▶ _Exercise_: Nothing but the lines from the one with "[0.0] when anything goes wrong. *)" down to the one with "(** The scale" should be returned, exactly and with both ends included, from the material below.

▶ _Material shown_:
(** C8 (as amended): the row-group conversion fails exactly when the input
    list is empty, or some row lacks the response id or carries one that
    differs from the first row's, or a field the conversion reads as a
    number or as text is NULL (the scores and labels of a row with a
    category and a subcategory; the relevancy, question label and question
    response of the first row).  The failure is an HTTP 500 whose cause is
    the "No rows provided" error for the empty list and the "Mixed response
    IDs" error for rows that all have a response id of which one differs.
    Every non-empty group that shares one response id and has none of the
    NULLs above converts without error. *)
Theorem convert_flattened_rows_failures (db_rows : list Row.t) :
  (is_ok (convert_flattened_rows_to_review db_rows) = false <->
   db_rows = [] \/ shares_response_id db_rows = false \/ readable db_rows = false) /\
  (db_rows = [] ->
   convert_flattened_rows_to_review db_rows
   = Raise (HTTPException 500 "Data conversion error: "
              (Some (ValueError "No rows provided")))) /\
  (forallb has_response_id db_rows = true ->
   shares_response_id db_rows = false ->
   exists first_row row,
     hd_error db_rows = Some first_row /\ In row db_rows /\
     str_of (get (Row.response_id row)) <> str_of (get (Row.response_id first_row)) /\
     convert_flattened_rows_to_review db_rows
     = Raise (HTTPException 500 "Data conversion error: "
                (Some (ValueError
                         ("Mixed response IDs in rows: "
                          ++ str_of (get (Row.response_id first_row)) ++ " vs "
                          ++ str_of (get (Row.response_id row))))))) /\
  (db_rows <> [] -> shares_response_id db_rows = true -> readable db_rows = true ->
   exists r, convert_flattened_rows_to_review db_rows = Ok r).
Proof.
  unfold convert_flattened_rows_to_review. split; [|split; [|split]].
  - rewrite is_ok_conversion_error. destruct db_rows as [|first_row rest].
    + cbn. split; [now left | reflexivity].
    + rewrite convert_body_is_ok.
      destruct (shares_response_id (first_row :: rest)), (readable (first_row :: rest));
        cbn [andb]; split; intros H; try discriminate; try reflexivity.
      * destruct H as [H | [H | H]]; discriminate.
      * right; now right.
      * right; now left.
      * right; now left.
  - intros ->. reflexivity.
  - destruct db_rows as [|first_row rest]; [discriminate|].
    intros Hkeys Hshare. exists first_row.
    pose proof (response_id_str_cases first_row) as Hrid.
    unfold shares_response_id in Hshare.
    assert (Hfirst : has_response_id first_row = true)
      by (cbn [forallb] in Hkeys; now apply andb_prop in Hkeys).
    unfold has_response_id in Hfirst.
    assert (Hstr : response_id_str first_row = Ok (str_of (get (Row.response_id first_row))))
      by (destruct (Row.response_id first_row); [discriminate | exact Hrid | exact Hrid]).
    assert (Hdiff : forallb (same_response (str_of (get (Row.response_id first_row))))
                      (first_row :: rest) = false)
      by (destruct (Row.response_id first_row); [discriminate | exact Hshare | exact Hshare]).
    destruct (verify_same_response_error _ _ Hkeys Hdiff) as (row & Hin & Hne & Hraise).
    exists row. split; [reflexivity | split; [exact Hin | split; [exact Hne |]]].
    unfold convert_flattened_rows_body. rewrite Hstr. cbn [bind]. rewrite Hraise. reflexivity.
  - intros Hne Hshare Hread. destruct db_rows as [|first_row rest]; [contradiction|].
    assert (Hok : is_ok (convert_flattened_rows_body (first_row :: rest)) = true)
      by (rewrite convert_body_is_ok, Hshare, Hread; reflexivity).
    apply is_ok_true in Hok as [r Hr]. exists r. rewrite Hr. reflexivity.
Qed.

(** C8 as stated fails: a single row whose relevancy column holds NULL is a
    non-empty group sharing one response id, and its conversion raises. *)
Lemma convert_flattened_rows_null_relevancy_raises :
  [relevancy_row Null] <> [] /\
  shares_response_id [relevancy_row Null] = true /\
  convert_flattened_rows_to_review [relevancy_row Null]
  = Raise (HTTPException 500 "Data conversion error: " (Some AttributeError)).
Proof. split; [discriminate | split; reflexivity]. Qed.

(** C2: whenever a flattened-row group converts, the summary's [irrelevant]
    flag is true if and only if the relevancy string of the first row (the
    empty string when the row has no such key), lower-cased, contains
    "irrelevant" or contains "nonsense"; a first row that says "profane but
    useful" gives false, and one that says "Nonsense Or Irrelevant" gives
    true. *)
Theorem irrelevant_iff_substring :
  (forall (first_row : Row.t) (rest : list Row.t) (r : ReviewSummary.t),
     convert_flattened_rows_to_review (first_row :: rest) = Ok r ->
     exists relevancy,
       get_or "" (Row.response_relevancy first_row) = Some relevancy /\
       (SentimentAnalysis.irrelevant (ReviewSummary.sentiment_analysis r) = true <->
        occurs_in "irrelevant" (lower relevancy) \/ occurs_in "nonsense" (lower relevancy))) /\
  (forall (first_row : Row.t) (rest : list Row.t) (r : ReviewSummary.t),
     Row.response_relevancy first_row = Val "profane but useful" ->
     convert_flattened_rows_to_review (first_row :: rest) = Ok r ->
     SentimentAnalysis.irrelevant (ReviewSummary.sentiment_analysis r) = false) /\
  (forall (first_row : Row.t) (rest : list Row.t) (r : ReviewSummary.t),
     Row.response_relevancy first_row = Val "Nonsense Or Irrelevant" ->
     convert_flattened_rows_to_review (first_row :: rest) = Ok r ->
     SentimentAnalysis.irrelevant (ReviewSummary.sentiment_analysis r) = true).
Proof.
  assert (Hinv : forall first_row rest r,
             convert_flattened_rows_to_review (first_row :: rest) = Ok r ->
             exists relevancy,
               get_or "" (Row.response_relevancy first_row) = Some relevancy /\
               SentimentAnalysis.irrelevant (ReviewSummary.sentiment_analysis r)
               = (contains "irrelevant" (lower relevancy)
                  || contains "nonsense" (lower relevancy))%bool).
  { intros first_row rest r. unfold convert_flattened_rows_to_review.
    rewrite conversion_error_ok. intros Hr.
    destruct (convert_body_inv _ _ _ Hr)
      as (rid & l & rel & ql & qr & _ & _ & Hrel & _ & _ & ->).
    unfold relevancy_lower in Hrel.
    destruct (get_or "" (Row.response_relevancy first_row)) as [relevancy|]; [|discriminate].
    injection Hrel as <-. exists relevancy. split; reflexivity. }
  split; [|split].
  - intros first_row rest r Hr. destruct (Hinv _ _ _ Hr) as (relevancy & Hget & Hirr).
    exists relevancy. split; [exact Hget|].
    rewrite Hirr, orb_true_iff, !contains_occurs. reflexivity.
  - intros first_row rest r Hrel Hr. destruct (Hinv _ _ _ Hr) as (relevancy & Hget & Hirr).
    rewrite Hrel in Hget. injection Hget as <-. rewrite Hirr. reflexivity.
  - intros first_row rest r Hrel Hr. destruct (Hinv _ _ _ Hr) as (relevancy & Hget & Hirr).
    rewrite Hrel in Hget. injection Hget as <-. rewrite Hirr. reflexivity.
Qed.

(** The theorem at three one-row groups: the two strings it names, and a
    string outside the three classes of the warehouse that contains
    "irrelevant". *)
Lemma irrelevant_iff_substring_witness :
  (exists r,
     convert_flattened_rows_to_review [relevancy_row (Val "profane but useful")] = Ok r /\
     SentimentAnalysis.irrelevant (ReviewSummary.sentiment_analysis r) = false) /\
  (exists r,
     convert_flattened_rows_to_review [relevancy_row (Val "Nonsense Or Irrelevant")] = Ok r /\
     SentimentAnalysis.irrelevant (ReviewSummary.sentiment_analysis r) = true) /\
  (exists r,
     convert_flattened_rows_to_review [relevancy_row (Val "Not-Irrelevantly")] = Ok r /\
     (SentimentAnalysis.irrelevant (ReviewSummary.sentiment_analysis r) = true <->
      occurs_in "irrelevant" "not-irrelevantly" \/ occurs_in "nonsense" "not-irrelevantly")).
Proof.
  destruct irrelevant_iff_substring as (Hiff & Hprofane & Hnonsense).
  split; [|split].
  - eexists. split; [reflexivity|].
    exact (Hprofane (relevancy_row (Val "profane but useful")) [] _ eq_refl eq_refl).
  - eexists. split; [reflexivity|].
    exact (Hnonsense (relevancy_row (Val "Nonsense Or Irrelevant")) [] _ eq_refl eq_refl).
  - eexists. split; [reflexivity|].
    destruct (Hiff (relevancy_row (Val "Not-Irrelevantly")) [] _ eq_refl)
      as (rel & Hrel & H).
    injection Hrel as <-. exact H.
Defined.
(** Checked by evaluation: a lower-cased alias is kept by [strip], is in
    [all_aliases], is matched by the direct pass to its own entry and scores
    1 against itself. *)
Lemma aliases_checked :
  Forall (fun e => Forall (fun a =>
            lower a <> "" /\ lstrip (lower a) = lower a /\ rstrip (lower a) = lower a /\
            lower a ∈ all_aliases /\
            direct_match SUPPORTED_CHAINS (lower a) = Some e.1) e.2)
         SUPPORTED_CHAINS.
Proof. refine (bool_decide_unpack _ _). vm_compute. exact I. Qed.

Lemma self_score_checked :
  Forall (fun a => Qle_bool 0.6 (difflib.score a a) = true) all_aliases.
Proof. refine (bool_decide_unpack _ _). vm_compute. exact I. Qed.

Lemma mapping_total : Forall (fun a => is_Some (chain_mapping !! a)) all_aliases.
Proof. refine (bool_decide_unpack _ _). vm_compute. exact I. Qed.

Lemma mapping_checked : map_Forall (fun _ c => c ∈ keys) chain_mapping.
Proof. refine (bool_decide_unpack _ _). vm_compute. exact I. Qed.

Lemma keys_checked :
  Forall (fun e => e.1 <> "" /\ e.1 ∈ e.2 /\ find_closest_chain e.1 = Return (Some e.1))
         SUPPORTED_CHAINS.
Proof. refine (bool_decide_unpack _ _). vm_compute. exact I. Qed.
End Eff.
Export Eff.

Declare Scope eff_scope.
Delimit Scope eff_scope with eff.
Notation "x <- m ;; k" := (bind m (fun x => k))
  (at level 61, m at next level, right associativity) : eff_scope.
Notation "m ;;; k" := (bind m (fun _ => k))
  (at level 61, right associativity) : eff_scope.
Open Scope eff_scope.

(* ================================================================== *)
(** * generate_video_final.py *)
(* ================================================================== *)

Module Final.

Inductive mix_mode : Type := Replace | Mix.

(** [get_video_duration] / [get_audio_duration]: the probed duration, or
    [0.0] when anything goes wrong. *)
Definition get_video_duration (w : world) (video_path : path) : float :=
  match ffprobe w video_path with
  | Some d => d
  | None => 0%float
  end.

Definition get_audio_duration (w : world) (audio_path : path) : float :=
  match ffprobe w audio_path with
  | Some d => d
  | None => 0%float
  end.

Definition transition_duration : Q := 3 # 10.

(** The scale filters, one per input, of the cross-fade graph. *)
Definition scale_parts (n : nat) : list cfilter := map CScale (seq 0 n).

(** The chain of xfade filters for inputs [1 .. n-1]. *)
Definition xfade_part (i : nat) : cfilter :=
  if Nat.eqb i 1
  then CXfade (LV 0) (LV i) transition_duration 0 (LVout i)
  else CXfade (LVout (i - 1)) (LV i) transition_duration 0 (LVout i).

Definition xfade_parts (n : nat) : list cfilter := map xfade_part (seq 1 (n - 1)).

Definition xfade_cmd (video_paths : list path) (output_path : path) : cmd :=
  let n := List.length video_paths in
  {| inputs := map Input video_paths;
     filter_v := [];
     filter_a := [];
     filter_complex := scale_parts n ++ xfade_parts n;
     maps := [MapLabel (if Nat.ltb 1 n then LVout (n - 1) else LV 0)];
     limit_t := None;
     shortest := false;
     opts := [("-c:v", "libx264"); ("-preset", "medium"); ("-crf", "23");
              ("-r", "30"); ("-pix_fmt", "yuv420p")];
     output := output_path |}.

Definition concat_simple_cmd (concat_file output_path : path) : cmd :=
  {| inputs := [InConcat concat_file];
     filter_v := [];
     filter_a := [];
     filter_complex := [];
     maps := [];
     limit_t := None;
     shortest := false;
     opts := [("-c:v", "libx264"); ("-preset", "fast"); ("-crf", "23");
              ("-r", "30"); ("-c:a", "aac")];
     output := output_path |}.

Definition concat_cmd (concat_file output_path : path) : cmd :=
  {| inputs := [InConcat concat_file];
     filter_v := [];
     filter_a := [];
     filter_complex := [];
     maps := [];
     limit_t := None;
     shortest := false;
     opts := [("-c:v", "libx264"); ("-preset", "fast"); ("-crf", "23");
              ("-c:a", "aac"); ("-b:a", "192k")];
     output := output_path |}.

(** [concatenate_videos_simple]: plain concatenation, no handler of its
    own.  The list file is written with one line per clip, in order. *)
Definition concatenate_videos_simple (w : world) (video_paths : list path)
    (output_path : path) : M path :=
  let concat_file := joinpath w (parent w output_path) "concat_list_simple.txt" in
  io w (WriteConcatList concat_file video_paths) ;;;
  run w (concat_simple_cmd concat_file output_path) ;;;
  io w (Unlink concat_file) ;;;
  ret output_path.

(** [concatenate_with_smooth_transitions]. *)
Definition concatenate_with_smooth_transitions (w : world) (video_paths : list path)
    (output_path : path) : M path :=
  match video_paths with
  | [single] => shutil_copy w single output_path ;;; ret output_path
  | _ =>
      try_except any_exception
        (run w (xfade_cmd video_paths output_path) ;;; ret output_path)
        (fun _ => concatenate_videos_simple w video_paths output_path)
  end.

(** [concatenate_videos]; the copy of a single clip is outside the [try]. *)
Definition concatenate_videos (w : world) (video_paths : list path)
    (output_path : path) (with_transitions : bool) : M path :=
  match video_paths with
  | [] => raise (ValueError "No videos to concatenate")
  | [single] => shutil_copy w single output_path ;;; ret output_path
  | _ =>
      try_except any_exception
        (let concat_file := joinpath w (parent w output_path) "concat_list.txt" in
         io w (WriteConcatList concat_file video_paths) ;;;
         if with_transitions && Nat.leb (List.length video_paths) 10
         then concatenate_with_smooth_transitions w video_paths output_path
         else
           run w (concat_cmd concat_file output_path) ;;;
           (if file_exists w concat_file then io w (Unlink concat_file) else ret tt) ;;;
           ret output_path)
        (fun e => raise e)
  end.

(** The decision taken at lines 267-268 of the source, on doubles:
    [abs(video_duration - audio_duration) > 2.0] chooses between no
    adjustment ([None]) and the quotient of the two durations. *)
Definition speed_factor (video_duration audio_duration : float)
    : result (option float) :=
  if PrimFloat.ltb 2%float (PrimFloat.abs (PrimFloat.sub video_duration audio_duration))
  then match py_div video_duration audio_duration with
       | Ok f => Ok (Some f)
       | Raise e => Raise e
       end
  else Ok None.

Definition sync_cmd (video_path audio_path output_path : path) (factor : float) : cmd :=
  {| inputs := [Input video_path; Input audio_path];
     filter_v := [VSetpts factor; VFps 30];
     filter_a := [];
     filter_complex := [];
     maps := [MapVideo 0; MapAudio 1];
     limit_t := None;
     shortest := true;
     opts := [("-c:v", "libx264"); ("-preset", "fast"); ("-crf", "23");
              ("-c:a", "aac"); ("-b:a", "192k")];
     output := output_path |}.

Definition mux_cmd (video_path audio_path output_path : path) : cmd :=
  {| inputs := [Input video_path; Input audio_path];
     filter_v := [];
     filter_a := [];
     filter_complex := [];
     maps := [MapVideo 0; MapAudio 1];
     limit_t := None;
     shortest := true;
     opts := [("-c:v", "copy"); ("-c:a", "aac"); ("-b:a", "192k")];
     output := output_path |}.

Definition amix_cmd (video_path audio_path output_path : path) : cmd :=
  {| inputs := [Input video_path; Input audio_path];
     filter_v := [];
     filter_a := [];
     filter_complex := [CAmixShortest];
     maps := [MapVideo 0; MapLabel LAout];
     limit_t := None;
     shortest := false;
     opts := [("-c:v", "copy")];
     output := output_path |}.

(** [add_audio_to_video]; the handler logs and re-raises. *)
Definition add_audio_to_video (w : world) (video_path audio_path output_path : path)
    (mode : mix_mode) : M path :=
  try_except any_exception
    (let video_duration := get_video_duration w video_path in
     let audio_duration := get_audio_duration w audio_path in
     c <- match mode with
          | Replace =>
              f <- lift (speed_factor video_duration audio_duration) ;;
              match f with
              | Some factor => ret (sync_cmd video_path audio_path output_path factor)
              | None => ret (mux_cmd video_path audio_path output_path)
              end
          | Mix => ret (amix_cmd video_path audio_path output_path)
          end ;;
     run w c ;;;
     ret output_path)
    (fun e => raise e).

(** [generate_final_video].  The paths are built by [output_dir / name].
    The second component of [merged] tells whether the concatenated file
    has been renamed: [os.path.exists(concat_video)] then holds only if it
    was renamed onto itself. *)
Definition generate_final_video (w : world) (intro_video : option path)
    (segments : list path) (audio_path outro_video output_filename : option path)
    : M path :=
  let output_filename :=
    match output_filename with
    | Some f => f
    | None => ("final_video_" ++ timestamp w 0 ++ ".mp4")%string
    end in
  let output_path := joinpath w "videos" output_filename in
  let present (o : option path) : list path :=
    match o with
    | Some p => if truthy p && file_exists w p then [p] else []
    | None => []
    end in
  let all_segments := present intro_video ++ segments ++ present outro_video in
  try_except any_exception
    (let concat_video :=
       joinpath w "videos" ("temp_concat_" ++ timestamp w 1 ++ ".mp4")%string in
     concatenate_videos w all_segments concat_video true ;;;
     merged <-
       match present audio_path with
       | [a] =>
           final_path <- add_audio_to_video w concat_video a output_path Replace ;;
           ret (final_path, false)
       | _ => io w (Rename concat_video output_path) ;;; ret (output_path, true)
       end ;;
     let final_path := fst merged in
     let concat_exists :=
       if snd merged then String.eqb concat_video output_path
       else file_exists w concat_video in
     (if concat_exists && negb (String.eqb concat_video final_path)
      then io w (Unlink concat_video) else ret tt) ;;;
     ret final_path)
    (fun e => raise e).

End Final.

(* ================================================================== *)
(** * generate_video_single.py *)
(* ================================================================== *)

Module Single.

(** 0 = video, 1 = image: four stock clips, then one image, five times. *)
Definition pattern : list nat :=
  [0;0;0;0;1; 0;0;0;0;1; 0;0;0;0;1; 0;0;0;0;1; 0;0;0;0;1]%nat.

(** [get_audio_duration] of this module: the probed value or [0.0]. *)
Definition get_audio_duration (w : world) (audio_path : path) : Q :=
  match ffprobe w audio_path with
  | Some d => to_Q d
  | None => 0
  end.

(** Lines 55-60: with a narration file the base duration is the narration
    length over 25, clamped to [2.0, 2.5]; otherwise the argument is kept. *)
Definition base_duration (w : world) (audio_path : option path)
    (duration_per_clip : Q) : Q :=
  match audio_path with
  | Some a =>
      if truthy a && file_exists w a
      then
        let audio_duration := get_audio_duration w a in
        let optimal_duration := audio_duration / 25 in
        py_max 2 (py_min (5 # 2) optimal_duration)
      else duration_per_clip
  | None => duration_per_clip
  end.

(** Lines 83-84: [random.uniform(-0.3, 0.3)] is drawn for the position and
    added, then the sum is clamped to [2.0, 3.0]. *)
Definition segment_duration (w : world) (duration_per_clip : Q) (position : nat) : Q :=
  py_max 2 (py_min 3 (duration_per_clip
                      + uniform (- (3 # 10)) (3 # 10) (random_bits w position))).

Definition trim_cmd (video_path : path) (duration : Q) (output_path : path) : cmd :=
  {| inputs := [Input video_path];
     filter_v := [VScaleCrop; VFadeIn 0 (2 # 10); VFadeOut (duration - (2 # 10)) (2 # 10)];
     filter_a := [];
     filter_complex := [];
     maps := [];
     limit_t := Some duration;
     shortest := false;
     opts := [("-c:v", "libx264"); ("-preset", "fast"); ("-crf", "23"); ("-c:a", "aac")];
     output := output_path |}.

Definition image_cmd (image_path : path) (duration : Q) (output_path : path) : cmd :=
  let actual_duration := py_min duration (5 # 2) in
  {| inputs := [InLoop image_path];
     filter_v := [VScaleCropCentered; VZoompan (py_int (actual_duration * 30));
                  VFadeIn 0 (2 # 10); VFadeOut (actual_duration - (2 # 10)) (2 # 10)];
     filter_a := [];
     filter_complex := [];
     maps := [];
     limit_t := Some actual_duration;
     shortest := false;
     opts := [("-c:v", "libx264"); ("-preset", "medium"); ("-crf", "23");
              ("-pix_fmt", "yuv420p"); ("-r", "30")];
     output := output_path |}.

(** [create_video_from_image]: both handlers log and re-raise. *)
Definition create_video_from_image (w : world) (image_path output_path : path)
    (duration : Q) : M path :=
  try_except any_exception
    (run w (image_cmd image_path duration output_path) ;;; ret output_path)
    (fun e => raise e).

▶ _Output of the task_:
    [0.0] when anything goes wrong. *)
Definition get_video_duration (w : world) (video_path : path) : float :=
  match ffprobe w video_path with
  | Some d => d
  | None => 0%float
  end.

Definition get_audio_duration (w : world) (audio_path : path) : float :=
  match ffprobe w audio_path with
  | Some d => d
  | None => 0%float
  end.

Definition transition_duration : Q := 3 # 10.

(** The scale filters, one per input, of the cross-fade graph. *)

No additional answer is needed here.